I found her lying on her tummy, crying, and screaming out in pain.
We talked, she calmed down, rolled onto her back. She then decided that, although it hurt, she was okay and just needed a few minutes to pull herself together. She pulled her right knee up and then tried to do the same with her left.
This caused her to scream once again. She could not bend that knee.
I knew then that we had to get her to the emergency room.
It was a struggle, accompanied by much screaming, but we raised her from the floor. Charlie then picked her up and carried her in his arms up the stairs and to the car.
As we tried to figure out how to get her into the car, Jane, the woman who Melanie is buying the house from, showed up with a wide strap of webbing and announced that she was a physical therapist and has a great deal of experience hoisting hurt people about.
So she put the strap around Margie's waist. I went to the other side to help pull her up from the driver's side as Jane and Charlie hoisted her into the front passenger seat.
Melanie came with us as I drove Margie to the emergency room at the Alaska Native Medical Center. Lisa met us there. Eventually, we got Margie into a wheelchair and then inside, where she was sent to X-ray.
We were relieved to learn that she had not rebroken her kneecap fracture from January. My first thought was that this meant that she would be fine - just sore for awhile - but I was wrong.
Denise, the physicians assistant who examined her, told us that, judging from the extreme pain Margie was suffering, there must be ligament damage. An x-ray cannot look at ligaments. It would take a CAT scan. Before this could happen, she wanted Margie to go home and get some bed rest for about one week to give the inflammation that had caused her knee to swell to watermelon size to subside a bit and her pain to ease.
She expected Margie to be laid up for a total of about six weeks.
Denise examines Margie's leg.
Margie in excruciating pain. To help her deal with it, Denise asked what kind of pain killers Margie had been prescribed for her original knee injury. Our minds went blank, so she started reading off a list of pain meds, until she came to Tylenol-Codeine.
We both remembered Margie taking those, so that is what she prescribed. What we had forgotten is that this came later - hydro-codeine, a more powerful painkiller, was what had come first.
As it would turn out, Margie would need all the pain-killer power she could get. She was also prescribed Motrin, to help reduce the inflammation.
We picked up the drugs from the pharmacy and then left, Melanie riding with us, Lisa following. Margie could not take her drugs until she ate something, so we stopped at the Taco Bell on Muldoon and placed an order for a bean burrito.
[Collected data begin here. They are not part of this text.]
(** * StepTracking: the blocking policy engine and the gym-session detector

    A shallow embedding of [BlockingService] (the goal and blocking policy
    engine) and of the geolocation callback of the [LocationTracker]
    component, with the properties the specification states about them.

    Conventions.
    - JavaScript strings are modelled as [string] (sequences of 8-bit
      characters); [toLowerCase] is the ASCII case mapping, which is what
      the engine sees on host names (the URL parser yields ASCII hosts).
      A statement that depends on the case mapping of other text (the
      patterns of the block-list) assumes that the text is ASCII, where
      this mapping is the one of [String.prototype.toLowerCase].
    - Numbers that are integers by construction (step counts and minutes
      read with [parseInt], [Math.floor] results, [Date] timestamps in
      milliseconds) are [Z].  Coordinates, radii and GPS accuracy are
      binary64 values, modelled as primitive [float]s.
    - A call that may throw returns a [completion]. *)

From Stdlib Require Import ZArith List String Ascii Bool Lia Floats.
From stdpp Require Import gmap strings.

Import ListNotations.
#[local] Open Scope string_scope.
#[local] Open Scope Z_scope.

(** ** Host primitives *)

Module JS.

(** Result of evaluating a call: a value, or a thrown exception. *)
Inductive exn : Type := TypeError | SyntaxError.

Inductive completion (A : Type) : Type :=
| Return (a : A)
| Throw (e : exn).
Arguments Return {A} a.
Arguments Throw {A} e.

(** [try { body } catch (error) { handler }] *)
Definition try_catch {A : Type} (body : completion A) (handler : exn -> completion A)
  : completion A :=
  match body with
  | Return a => Return a
  | Throw e => handler e
  end.

Definition bind {A B : Type} (c : completion A) (k : A -> completion B) : completion B :=
  match c with
  | Return a => k a
  | Throw e => Throw e
  end.

(** [String.prototype.toLowerCase] on ASCII text: the capitals [A] to [Z]
    become small letters and every other character stays. *)
Definition toLowerCaseChar (c : ascii) : ascii :=
  let n := nat_of_ascii c in
  if ((65 <=? n)%nat && (n <=? 90)%nat)%bool then ascii_of_nat (n + 32) else c.

Fixpoint toLowerCase (s : string) : string :=
  match s with
  | EmptyString => EmptyString
  | String c r => String (toLowerCaseChar c) (toLowerCase r)
  end.

(** [dropPrefix p s] is the rest of [s] after a leading [p], if [s] starts
    with [p]. *)
Fixpoint dropPrefix (p s : string) : option string :=
  match p with
  | EmptyString => Some s
  | String a p' =>
      match s with
      | EmptyString => None
      | String b s' => if Ascii.eqb a b then dropPrefix p' s' else None
      end
  end.

Definition startsWith (s p : string) : bool :=
  match dropPrefix p s with Some _ => true | None => false end.
(** The two trailing averages of [calculate_rsi]. *)
Definition rsi_gain (series : list float) (period : nat) : list float :=
  rolling period period fmean
    (where_ (λ d, fgt d (Fin 0)) (Fin 0) (diff 1 series)).

Definition rsi_loss (series : list float) (period : nat) : list float :=
  rolling period period fmean
    (fneg <$> where_ (λ d, flt d (Fin 0)) (Fin 0) (diff 1 series)).

Definition rsi_of_rs (rs : float) : float :=
  fsub (Fin 100) (fdiv (Fin 100) (fadd (Fin 1) rs)).

Definition is_finite (x : float) : Prop :=
  match x with Fin _ => True | _ => False end.

(** A finite value that is not negative. *)
Definition nonneg (x : float) : Prop :=
  match x with Fin q => (0 <= q)%Q | _ => False end.

(** A statement that leaves the rows of a frame of [n] rows in place. *)
Definition keeps_rows (n : nat) (step : DataFrame → DataFrame) : Prop :=
  ∀ d, length (rows d) = n → asset <$> rows (step d) = asset <$> rows d.

(** The number of price observations of an asset. *)
Definition n_obs (a : string) (df : DataFrame) : nat :=
  length (filter (λ r, asset r = a) (rows df)).

(** The assets that pass the length test, in order of first appearance. *)
Definition kept_assets (df : DataFrame) : list string :=
  filter (λ a, 100 ≤ n_obs a df) (unique (asset <$> rows df)).

(** [r'] is [r] up to the cells of the columns [cs]. *)
Definition same_outside (cs : list string) (r r' : Row) : Prop :=
  asset r' = asset r ∧ date r' = date r
  ∧ ∀ c, c ∉ cs → cellof c r' = cellof c r.

(** The sort key of a row. *)
Definition key (r : Row) : string * Z := (asset r, date r).

(** The events as the specification means them: every article with the
    score and the label computed from its own text.  The scorer goes through
    the articles in the order of their rows, so the score of the article in
    row [i] of [df] is row [i] of [sentiment_df], whatever the labels are. *)
Definition own_events (df : list Article) (sentiment_df : list Sentiment)
  : list Event :=
  zip_with (λ a s, mkEvent (art_date a) (sentiment_score s)
                           (Some (sentiment_label s)))
    df sentiment_df.

(** The columns the finalizer neither fills nor checks. *)
Definition unchecked_cols : list string :=
  ["date"; "asset"; "asset_type"; "open"; "high"; "low"; "close"; "volume";
   "market_position"].


(** The eight typed fields of a row. *)
Definition fields (r : Row)
  : Z * string * string * float * float * float * float * float :=
  (date r, asset r, asset_type r, open r, high r, low r, close r, volume r).

(** One row whose cells all come from rows of asset [a] in [src]. *)
Definition sourced_row (src : list Row) (a : string) (r' : Row) : Prop :=
  asset r' = a
  ∧ ∀ c, ∃ r0, r0 ∈ src ∧ asset r0 = a ∧ cellof c r' = cellof c r0.

(** Every cell of every row of [out] is the cell, in the same column, of a
    row of [src] of the same asset. *)
Definition sourced_by_asset (src out : list Row) : Prop :=
  Forall (λ r', ∀ c, ∃ r0, r0 ∈ src ∧ asset r0 = asset r'
                           ∧ cellof c r' = cellof c r0) out.

(** No target cell and no feature cell of the table is missing. *)
Definition complete_table (df : DataFrame) : Prop :=
  ∀ r c, r ∈ rows df →
         c ∈ target_cols_of (columns df) ++ feature_cols_of (columns df) →
         is_na (cellof c r) = false.

(** The names of the label columns, in the order they are created. *)
Definition target_names : list string :=
  FORWARD_PERIODS ≫= λ p, [target_return_name p; target_direction_name p].

(** The columns the two merges add, in the order of the dictionaries. *)
Definition sentiment_names : list string :=
  ["sentiment_mean_7d"; "sentiment_std_7d"; "sentiment_trend_7d";
   "stress_index_7d"].

Definition trends_names : list string :=
  ["trends_interest_mean_7d"; "trends_interest_max_7d";
   "trends_interest_min_7d"; "trends_interest_std_7d";
   "trends_interest_trend_7d"; "trends_interest_current"].

(** A statement that leaves the typed fields of a frame of [n] rows in
    place. *)
Definition keeps_fields (n : nat) (step : DataFrame → DataFrame) : Prop :=
  ∀ d, length (rows d) = n → fields <$> rows (step d) = fields <$> rows d.

(** A statement after which the frame has the columns [names] besides the
    ones it had. *)
Definition adds_columns (names : list string) (step : DataFrame → DataFrame)
  : Prop :=
  ∀ d c, c ∈ columns (step d) ↔ c ∈ columns d ∨ c ∈ names.

(** The columns the Indicator Engine adds, statement by statement. *)
Definition indicator_names_by_step : list (list string) :=
  [["rsi"]; ["macd"; "macd_signal"; "macd_histogram"];
   ["bb_upper"; "bb_middle"; "bb_lower"; "bb_width"; "bb_position"];
   ["ma_7"; "ma_30"; "ma_90"]; ["ma_cross_short_medium"]; ["volatility"];
   ["returns_1d"]; ["returns_7d"]; ["returns_30d"];
   ["volume_ma"; "volume_ratio"; "obv"]; ["momentum_7d"]; ["momentum_30d"];
   ["dist_from_ma_short"]; ["dist_from_ma_medium"]].

Definition indicator_names : list string := mjoin indicator_names_by_step.

(** The rows of one asset, by date. *)
Definition asset_rows_by_date (a : string) (df : DataFrame) : list Row :=
  sort_by (λ r1 r2, (date r1 <=? date r2)%Z)
    (filter (λ r, asset r = a) (rows df)).

(** A finite value between two bounds. *)
Definition within (lo hi : Q) (x : float) : Prop :=
  match x with Fin q => (lo <= q)%Q ∧ (q <= hi)%Q | _ => False end.

(** A finite value above zero. *)
Definition positive (x : float) : Prop :=
  match x with Fin q => (0 < q)%Q | _ => False end.
(** * Prompty: the round / phase lifecycle engine

    A shallow embedding of the Convex backend of the game
    (convex/lib/gameLogic.ts and, under convex/game, the phases,
    generation, prompts, voting and scoring modules) and the properties of its phase state machine,
    completion evaluator and scoring engine.

    Conventions of the embedding:
    - a Convex document id is a number ([N]); only equality of ids is used;
    - a JS [number] holding a time or a score is an integer ([Z]);
      [Date.now()] is read once per mutation (Convex freezes the clock for
      the duration of a function), so every handler takes [now];
    - a table is the list of its documents in creation order, which is the
      order [collect()] returns them in;
    - a JS [Set] of ids is a [gset N], a JS [Map] is an association list in
      insertion order (the order [entries()] iterates in). *)

From stdpp Require Import gmap strings list.

#[local] Set Warnings "-clear-no-such-hyp".

Local Open Scope Z_scope.

(** ** Schema *)

Inductive PlayerStatus := connected | disconnected | kicked.
Inductive RoomStatus := waiting | starting | playing | finished.

Global Instance PlayerStatus_eq_dec : EqDecision PlayerStatus.
Proof. solve_decision. Defined.
Global Instance RoomStatus_eq_dec : EqDecision RoomStatus.
Proof. solve_decision. Defined.

Module Player.
Record t := mk {
  _id : N;
  roomId : N;
  userId : N;
  status : PlayerStatus;
  isHost : bool;
  score : Z;
}.
Definition set_score (s : Z) (p : t) : t :=
  mk (_id p) (roomId p) (userId p) (status p) (isHost p) s.
End Player.

Module Prompt.
Record t := mk {
  _id : N;
  roundId : N;
  playerId : N;
  text : string;
  submittedAt : Z;
}.
End Prompt.

Module GeneratedImage.
Record t := mk {
  _id : N;
  promptId : N;
  imageUrl : string;
  generatedAt : Z;
  error : option string;
}.
End GeneratedImage.

Module Vote.
Record t := mk {
  _id : N;
  roundId : N;
  voterId : N;
  imageId : N;
  submittedAt : Z;
}.
End Vote.

Module VotingEligibility.
Record t := mk {
  playerId : N;
  isEligible : bool;
  reason : string;
}.
End VotingEligibility.

Inductive ScoreReason := winner | winner_tie | participation.

Global Instance ScoreReason_eq_dec : EqDecision ScoreReason.
Proof. solve_decision. Defined.

Module ScoreResult.
Record t := mk {
  playerId : N;
  pointsAwarded : Z;
  reason : ScoreReason;
}.
End ScoreResult.
Definition bare_match : World :=
  providers (Resolved token_data)
            (fun _ => Resolved (search_data [bare_playlist]))
            (Resolved (completion (JStr experience_text))).

(** The catalog rejects the credentials. *)
Definition catalog_unauthorized : World :=
  providers (rejected "Request failed with status code 401" (Some 401))
            (fun _ => rejected "Request failed with status code 401" (Some 401))
            (Resolved (completion (JStr experience_text))).

(** The completion provider rejects the call with the given status. *)
Definition completion_rejects (code : Z) : World :=
  providers (Resolved token_data)
            (fun _ => Resolved (search_data [catalog_playlist]))
            (rejected "Request failed" (Some code)).


Definition rainy : Request := request [(str "mood", JStr (str "rainy"))].

End Sample.

(** * Reading the requests: the notions the properties are stated with *)

Module Notions.
Import JS Server.

(** The mood passes "Validate mood". *)
Definition valid_mood (req : Request) : bool :=
  truthy (param req "mood") && is_string (param req "mood").

(** What "Parse ingredients safely" leaves in [ingredients]; [None] when it
    answers 400. *)
Definition ingredients_of (req : Request) : option (list JSValue) :=
  if truthy (param req "ingredients") then
    match parse_value (param req "ingredients") with
    | Some (JArr l) => Some l
    | _ => None
    end
  else Some [].

(** The mood is a string of white space only (the empty string included). *)
Definition whitespace_only (v : JSValue) : bool :=
  match v with
  | JStr s => forallb is_space s
  | _ => false
  end.

Definition longMode_of (req : Request) : bool :=
  is_the_string (param req "longMode") (str "true").

(** The completion call of a request with the given ingredient list; [None]
    when building it throws and no call is made. *)
Definition chat_call (cfg : Config) (req : Request) (ingredients : list JSValue)
  : option Call :=
  match chat_request cfg (param req "mood") ingredients (longMode_of req) with
  | Some r => Some (PostChat r)
  | None => None
  end.

(** The first required section, in the order of [requiredSections], for
    which the value has nothing truthy. *)
Definition first_missing (v : JSValue) : option string :=
  List.find (fun section => negb (truthy (get v (str section)))) requiredSections.

(** The 500 response of the last branch of the error handling. *)
Definition failure (details : jsstring) : Response :=
  {| status := 500;
     body := obj [prop "error" (JStr (str "Failed to fetch experience. Please try again later."));
                  prop "details" (JStr details)] |}.

(** The response of "Handle specific error cases". *)
Definition error_response (error : Error) : Response :=
  if bool_decide (response_status error = Some 401)
  then json_error 401 "Unauthorized - Please check your API credentials"
  else if bool_decide (response_status error = Some 429)
  then json_error 429 "Rate limit exceeded - Please try again later"
  else if includes (message error) (str "Groq")
  then json_error 500 "Failed to generate experience. Please try again later."
  else failure (message error).

Definition mood_rejected : Response :=
  {| status := 400;
     body := obj [prop "error" (JStr (str "Mood is required and must be a string"));
                  prop "details" (JStr (str "Please provide a valid mood parameter"))] |}.

Definition ingredients_rejected : Response :=
  {| status := 400;
     body := obj [prop "error" (JStr (str "Invalid ingredients format"));
                  prop "details" (JStr (str "Ingredients must be a valid JSON array"))] |}.

Definition token_call (cfg : Config) : Call :=
  PostToken (template (SPOTIFY_CLIENT_ID cfg) ++ str ":" ++ template (SPOTIFY_CLIENT_SECRET cfg)) 5000.

(** The search call of the enrichment for a mood, made with a token; [None]
    when building it throws and no call is made. *)
Definition enrichment_search (mood token : JSValue) : option Call :=
  match ToString mood, bearer token with
  | Some mood_text, Some authorization =>
      Some (GetSearch (mood_text ++ str " playlist") 1 authorization)
  | _, _ => None
  end.
Lemma load_capsule_outcome_witness :
  @load_capsule (Sample.good_host "1.0") MoreSamples.disk
     ["capsules"; "missing.cap"] None true Sample.world0
  = (Raise (OtherException "FileNotFoundError" "No such file or directory"),
     Sample.world0)
  /\ @load_capsule (Sample.good_host "0.2") MoreSamples.disk
       ["capsules"; "detector.cap"] None true Sample.world0
     = @load_after_gate (Sample.good_host "0.2") "capsule_e3b0c442"
         ["/"; "capsules"; "detector"] (Sample.opened_as "0.2") true
         Sample.world0.
Proof.
  split.
  - exact (proj1
      (@load_capsule_outcome (Sample.good_host "1.0") MoreSamples.disk
         ["capsules"; "missing.cap"] None true Sample.world0) _ eq_refl).
  - exact (proj2 (proj2 (proj2
      (@load_capsule_outcome (Sample.good_host "0.2") MoreSamples.disk
         ["capsules"; "detector.cap"] None true Sample.world0) [] eq_refl))
      (Sample.opened_as "0.2") (0, 2) eq_refl eq_refl).
Defined.

(** ** Which entry is loaded under a name *)

Lemma zip_read_absent (capsule_file : archive) (name : string) :
  ~ In name (namelist capsule_file) -> zip_read capsule_file name = None.
Proof.
  intros Hn. apply zip_read_not_in_names.
  destruct (in_names name (namelist capsule_file)) eqn:Hi; [|reflexivity].
  exfalso. apply Hn. unfold in_names in Hi.
  apply existsb_exists in Hi as (x & Hx & ->%String.eqb_eq). exact Hx.
Qed.

Lemma zip_read_last (front back : archive) (name : string) (b : bytes) :
  ~ In name (namelist back) ->
  zip_read (front ++ (name, b) :: back) name = Some b.
Proof.
  intros Hn. induction front as [|[n c] front IH]; simpl.
  - rewrite (zip_read_absent back name Hn). now rewrite String.eqb_refl.
  - now rewrite IH.
Qed.

Section LastEntry.
(** * Request contracts of the Desktop Commander tool surface

    The contracts are the [z.object] schemas of [schemas.ts].  They are
    embedded as terms of a small schema language whose interpreter follows
    the synchronous parser of zod 3 ([ZodType._parse],
    [ParseStatus.mergeObjectSync], [ParseStatus.mergeArray], [safeParse]).
    The Session Registry and the Output Reader the contracts front are
    not part of the sources; they are modelled from the specification.

    Definitions come first: JavaScript data, the zod fragment, the
    schemas, the words of the contract table, the registry.  The facts
    follow: what the parser accepts, the contracts, the registry. *)

From Stdlib Require Import ZArith List Bool.
From Stdlib Require Import Floats.SpecFloat.
From Stdlib Require Import Strings.Ascii.
From stdpp Require Import base option list strings gmap.

Set Warnings "-register-all".
Open Scope string_scope.
Open Scope list_scope.

(** ** JavaScript data *)

(** The data a contract is applied to.  A number is an IEEE 754 double, so
    [NaN] and the infinities are numbers too; an object is a finite map
    from property names to values, and a property may be present and hold
    [undefined].  Functions, symbols, dates and the prototype chain are
    not modelled. *)
Inductive value : Type :=
  | VUndefined
  | VNull
  | VBool (b : bool)
  | VNumber (x : spec_float)
  | VString (s : string)
  | VArray (elems : list value)
  | VObject (fields : gmap string value).

(** [data[key]]: reading a property that is not there gives [undefined]. *)
Definition prop (data : gmap string value) (key : string) : value :=
  default VUndefined (data !! key).

(** [key in data]. *)
Definition has_key (data : gmap string value) (key : string) : bool :=
  bool_decide (is_Some (data !! key)).

(** [Number.isNaN] and [Number.isFinite] on a double. *)
Definition isNaN (x : spec_float) : bool :=
  match x with S754_nan => true | _ => false end.

Definition isFinite (x : spec_float) : bool :=
  match x with S754_zero _ | S754_finite _ _ _ => true | _ => false end.

Module Zod.

(** ** The zod fragment used by [schemas.ts] *)

(** [ZodParsedType], restricted to the classes [value] can fall in. *)
Inductive ZodParsedType : Type :=
  | pt_string | pt_nan | pt_number | pt_boolean
  | pt_undefined | pt_null | pt_array | pt_object.

(** [getParsedType]: a [typeof] dispatch in which [NaN] is split from the
    other numbers, and arrays and [null] from the other objects. *)
Definition getParsedType (data : value) : ZodParsedType :=
  match data with
  | VUndefined => pt_undefined
  | VString _ => pt_string
  | VNumber x => if isNaN x then pt_nan else pt_number
  | VBool _ => pt_boolean
  | VArray _ => pt_array
  | VNull => pt_null
  | VObject _ => pt_object
  end.

Inductive PathSegment : Type :=
  | Key (k : string)
  | Index (i : nat).

Inductive ZodIssue : Type :=
  | invalid_type (expected received : ZodParsedType) (path : list PathSegment)
  | unrecognized_keys (keys : list string) (path : list PathSegment).

Inductive UnknownKeysParam : Type := passthrough | strict | strip.

Inductive ZodType : Type :=
  | ZodString
  | ZodNumber
  | ZodAny
  | ZodOptional (innerType : ZodType)
  | ZodArray (element : ZodType)
  | ZodRecord (valueType : ZodType)
  | ZodObject (shape : list (string * ZodType)) (unknownKeys : UnknownKeysParam).

(** What [_parse] returns: a status with the parsed value ([INVALID] is the
    aborted status and carries none).  The issues, which zod pushes on the
    shared context, are returned next to it. *)
Inductive ParseReturn : Type :=
  | OK (v : value)
  | DIRTY (v : value)
  | INVALID.

Record ParsePair : Type := mkPair {
  pair_key : string;
  pair_value : ParseReturn;
  alwaysSet : bool
}.

Definition is_undefined (v : value) : bool :=
  match v with VUndefined => true | _ => false end.

(** One turn of the loop of [mergeObjectSync]: the property is written
    unless its name is [__proto__], or its value is [undefined] and the
    pair is not [alwaysSet]. *)
Definition set_pair (final : gmap string value) (key : string) (v : value)
    (always : bool) : gmap string value :=
  if negb (String.eqb key "__proto__") && (negb (is_undefined v) || always)
  then <[key := v]> final else final.

(** [ParseStatus.mergeObjectSync]: the first aborted pair aborts the
    object, a dirty pair makes it dirty. *)
Fixpoint mergeObjectSync (dirty : bool) (pairs : list ParsePair)
    (final : gmap string value) : ParseReturn :=
  match pairs with
  | [] => if dirty then DIRTY (VObject final) else OK (VObject final)
  | p :: rest =>
      match pair_value p with
      | INVALID => INVALID
      | DIRTY v =>
          mergeObjectSync true rest (set_pair final (pair_key p) v (alwaysSet p))
      | OK v =>
          mergeObjectSync dirty rest (set_pair final (pair_key p) v (alwaysSet p))
      end
  end.

(** [ParseStatus.mergeArray]. *)
Fixpoint mergeArray (dirty : bool) (results : list ParseReturn)
    (arrayValue : list value) : ParseReturn :=
  match results with
  | [] => if dirty then DIRTY (VArray arrayValue) else OK (VArray arrayValue)
  | INVALID :: _ => INVALID
  | DIRTY v :: rest => mergeArray true rest (arrayValue ++ [v])
  | OK v :: rest => mergeArray dirty rest (arrayValue ++ [v])
  end.

(** The type check every [_parse] starts with. *)
Definition type_error (expected : ZodParsedType) (path : list PathSegment)
    (data : value) : ParseReturn * list ZodIssue :=
  (INVALID, [invalid_type expected (getParsedType data) path]).

(** The keys of [data] that the shape does not declare. *)
Definition extra_keys (shapeKeys : list string) (data : gmap string value)
    : list string :=
  filter (fun k => k ∉ shapeKeys) (map fst (map_to_list data)).

(** [_parse], with the issues it adds.  [path] is the path of [data] in the
    input.  The keys of an object are enumerated in the order of the map,
    not in insertion order; only the order of the issues of a record and
    of the keys of an [unrecognized_keys] issue depends on it. *)
Fixpoint _parse (t : ZodType) (path : list PathSegment) (data : value)
    {struct t} : ParseReturn * list ZodIssue :=
  match t with
  | ZodString =>
      match getParsedType data with
      | pt_string => (OK data, [])
      | _ => type_error pt_string path data
      end
  | ZodNumber =>
      match getParsedType data with
      | pt_number => (OK data, [])
      | _ => type_error pt_number path data
      end
  | ZodAny => (OK data, [])
  | ZodOptional innerType =>
      match getParsedType data with
      | pt_undefined => (OK VUndefined, [])
      | _ => _parse innerType path data
      end
  | ZodArray element =>
      match data with
      | VArray elems =>
          let results :=
            imap (fun i item => _parse element (path ++ [Index i]) item) elems in
          (mergeArray false (map fst results) [], concat (map snd results))
      | _ => type_error pt_array path data
      end
  | ZodRecord valueType =>
      match data with
      | VObject fields =>
          let results :=
            map (fun kv => (fst kv, _parse valueType (path ++ [Key (fst kv)]) (snd kv)))
                (map_to_list fields) in
          (mergeObjectSync false
             (map (fun r => mkPair (fst r) (fst (snd r)) true) results) ∅,
           concat (map (fun r => snd (snd r)) results))
      | _ => type_error pt_object path data
      end
  | ZodObject shape unknownKeys =>
      match data with
      | VObject fields =>
          let results :=
            map (fun '(key, keyValidator) =>
                   (key, _parse keyValidator (path ++ [Key key]) (prop fields key)))
                shape in
          let pairs :=
            map (fun r => mkPair (fst r) (fst (snd r)) (has_key fields (fst r)))
                results in
          let issues := concat (map (fun r => snd (snd r)) results) in
          let extraKeys := extra_keys (map fst shape) fields in
          match unknownKeys with
          | strip => (mergeObjectSync false pairs ∅, issues)
          | passthrough =>
              (mergeObjectSync false
                 (pairs ++ map (fun k => mkPair k (OK (prop fields k)) false) extraKeys)
                 ∅,
               issues)
          | strict =>
              match extraKeys with
              | [] => (mergeObjectSync false pairs ∅, issues)
              | _ => (mergeObjectSync true pairs ∅,
                      issues ++ [unrecognized_keys extraKeys path])
              end
          end
      | _ => type_error pt_object path data
      end
  end.

(** [safeParse]: success exactly when the status is valid. *)
Inductive SafeParseReturn : Type :=
  | SafeParseSuccess (data : value)
  | SafeParseError (issues : list ZodIssue).

Definition safeParse (t : ZodType) (data : value) : SafeParseReturn :=
  match _parse t [] data with
  | (OK v, _) => SafeParseSuccess v
  | (_, issues) => SafeParseError issues
  end.

Definition validates (t : ZodType) (data : value) : bool :=
  match safeParse t data with
  | SafeParseSuccess _ => true
  | SafeParseError _ => false
  end.

(** *** Vocabulary for the statements *)

Definition is_ok (r : ParseReturn) : bool :=
  match r with OK _ => true | _ => false end.

(** [accepts t path v]: parsing [v] at [path] ends with a valid status. *)
Definition accepts (t : ZodType) (path : list PathSegment) (v : value) : bool :=
  is_ok (fst (_parse t path v)).

(** [typeof v === "string"] and [typeof v === "number"]. *)
Definition is_string (v : value) : bool :=
  match v with VString _ => true | _ => false end.

Definition is_number (v : value) : bool :=
  match v with VNumber _ => true | _ => false end.

Definition is_nan (v : value) : bool :=
  match v with VNumber x => isNaN x | _ => false end.

(** The keys an object schema declares. *)
Definition declared (t : ZodType) : list string :=
  match t with ZodObject shape _ => map fst shape | _ => [] end.

(** The constructors as [schemas.ts] calls them. *)
Module z.
Definition string : ZodType := ZodString.
Definition number : ZodType := ZodNumber.
Definition any : ZodType := ZodAny.
Definition optional (t : ZodType) : ZodType := ZodOptional t.
Definition array (t : ZodType) : ZodType := ZodArray t.
Definition record (t : ZodType) : ZodType := ZodRecord t.
(** [z.object] builds an object schema that strips unknown keys. *)
Definition object (shape : list (String.string * ZodType)) : ZodType :=
  ZodObject shape strip.
End z.

End Zod.

(** ** [schemas.ts] *)

Module Schemas.
Import Zod.

(** Config tools schemas *)
Definition GetConfigArgsSchema : ZodType := z.object [].

Definition GetConfigValueArgsSchema : ZodType :=
  z.object [("key", z.string)].

Definition SetConfigValueArgsSchema : ZodType :=
  z.object [("key", z.string); ("value", z.any)].

Definition UpdateConfigArgsSchema : ZodType :=
  z.object [("config", z.record z.any)].

(** Terminal tools schemas *)
Definition ExecuteCommandArgsSchema : ZodType :=
  z.object [("command", z.string);
            ("timeout_ms", z.optional z.number);
            ("shell", z.optional z.string)].

Definition ReadOutputArgsSchema : ZodType := z.object [("pid", z.number)].

Definition ForceTerminateArgsSchema : ZodType := z.object [("pid", z.number)].

Definition ListSessionsArgsSchema : ZodType := z.object [].

Definition KillProcessArgsSchema : ZodType := z.object [("pid", z.number)].

Definition BlockCommandArgsSchema : ZodType := z.object [("command", z.string)].

Definition UnblockCommandArgsSchema : ZodType := z.object [("command", z.string)].

(** Filesystem tools schemas *)
Definition ReadFileArgsSchema : ZodType := z.object [("path", z.string)].

Definition ReadMultipleFilesArgsSchema : ZodType :=
  z.object [("paths", z.array z.string)].

Definition WriteFileArgsSchema : ZodType :=
  z.object [("path", z.string); ("content", z.string)].

Definition CreateDirectoryArgsSchema : ZodType := z.object [("path", z.string)].

Definition ListDirectoryArgsSchema : ZodType := z.object [("path", z.string)].

Definition MoveFileArgsSchema : ZodType :=
  z.object [("source", z.string); ("destination", z.string)].

Definition SearchFilesArgsSchema : ZodType :=
  z.object [("path", z.string); ("pattern", z.string)].

Definition GetFileInfoArgsSchema : ZodType := z.object [("path", z.string)].

(** Edit tools schemas *)
Definition EditBlockArgsSchema : ZodType := z.object [("blockContent", z.string)].

(** Every contract the file exports, in the order of the file. *)
Definition contracts : list ZodType :=
  [ GetConfigArgsSchema; GetConfigValueArgsSchema; SetConfigValueArgsSchema;
    UpdateConfigArgsSchema; ExecuteCommandArgsSchema; ReadOutputArgsSchema;
    ForceTerminateArgsSchema; ListSessionsArgsSchema; KillProcessArgsSchema;
    BlockCommandArgsSchema; UnblockCommandArgsSchema; ReadFileArgsSchema;
    ReadMultipleFilesArgsSchema; WriteFileArgsSchema; CreateDirectoryArgsSchema;
    ListDirectoryArgsSchema; MoveFileArgsSchema; SearchFilesArgsSchema;
    GetFileInfoArgsSchema; EditBlockArgsSchema ].

End Schemas.


(** ** The words of the contract table *)

Module Terms.

Definition string_typed (v : value) : Prop := exists s, v = VString s.
Definition number_typed (v : value) : Prop := exists x, v = VNumber x.
Definition number_not_nan (v : value) : Prop :=
  exists x, v = VNumber x /\ isNaN x = false.
Definition string_list (v : value) : Prop :=
  exists elems, v = VArray elems /\ Forall string_typed elems.

(** The object has the field, and the field's value is as [P] says. *)
Definition has_field (P : value -> Prop) (fields : gmap string value)
    (k : string) : Prop :=
  exists v, fields !! k = Some v /\ P v.

Definition absent (fields : gmap string value) (k : string) : Prop :=
  fields !! k = None.

(** Absent, or present and holding [undefined]. *)
Definition missing (fields : gmap string value) (k : string) : Prop :=
  fields !! k = None \/ fields !! k = Some VUndefined.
As we progressed through the drive-through toward the bean burrito (and a few things for me, as well), I looked in the mirror and saw this little dog behind us.
As for what lay ahead, well, hell. That's what is has been - hell.
I must say that the US Indian Health Service and the Alaska Native Medical Center has been of great benefit to this family over the decades. Great benefit. They have my gratitude.
I trust that in this case, they will yet prove to be of great benefit, but as to what was about to come, they failed my Margie. If their job is simply to read what is written down on paper and follow procedure, then they succeeded.
But if their job is to look at a real, injured, human being and then do all that they possibly can to minimize the pain and suffering of that individual, then they failed miserably - and it is Margie who has had to bear the misery.
Reader Comments (1)
My sister is recovering from minor, but painful, surgery and says hydro-codeine makes her nauseous and unable to keep down food, so they changed her prescription to Darvocet, and she felt MUCH better.